= Beginning of Section =
(** * SSD1306_OLED_HW_I2C_LIB: the driver over a logged two-wire bus

    A shallow embedding of [SSD1306_OLED_HW_I2C_LIB.cpp].  The AVR two-wire
    hardware is a state the driver steps: every register write that starts a
    bus action is appended to a log, and the status the hardware reports
    after each action is read from a feed the environment chooses.  All
    integers are [Z] with the C conversions to [uint8_t] and [uint16_t]
    written out. *)

From Stdlib Require Import String Ascii DecimalString.
From Stdlib Require Import ZArith List Lia Bool.
Import ListNotations.
Local Open Scope Z_scope.

(** ** Fixed-width integers *)

Definition u8 (z : Z) : Z := z mod 256.
Definition u16 (z : Z) : Z := z mod 65536.
Definition byte (z : Z) : Prop := 0 <= z < 256.

(** ** The machine the driver runs on *)

(** What the driver does to the outside world, in program order. *)
Inductive event : Type :=
| EvCli                      (* cli()                                  *)
| EvSei                      (* sei()                                  *)
| EvStart                    (* TWCR = TWINT|TWSTA|TWEN                *)
| EvAddr (sla : Z)           (* TWDR = SLA_W; TWCR = TWINT|TWEN        *)
| EvTx (data : Z)            (* TWDR = DATA;  TWCR = TWINT|TWEN        *)
| EvStop                     (* TWCR = TWINT|TWEN|TWSTO                *)
| EvPortD (v : Z)            (* PORTD = v                              *)
| EvDelay (ms : Z).          (* _delay_ms(ms)                          *)

(** [twsr_feed k] is the content of TWSR once the [k]-th bus action since
    reset has completed; the waits [while (!(TWCR & (1<<TWINT)));] are
    taken to end, the hardware raising TWINT after each action. *)
Record hw : Type := mkHw {
  twsr_feed : nat -> Z;
  bus_steps : nat;
  PORTD : Z;
  ssd1306_numdec_buffer : nat -> Z;
  log : list event
}.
= End of Section =
EXERCISE PROMPT.
Among the lines above, list those that contain the word "Type".

TASK RESULT.
Inductive event : Type :=
Record hw : Type := mkHw {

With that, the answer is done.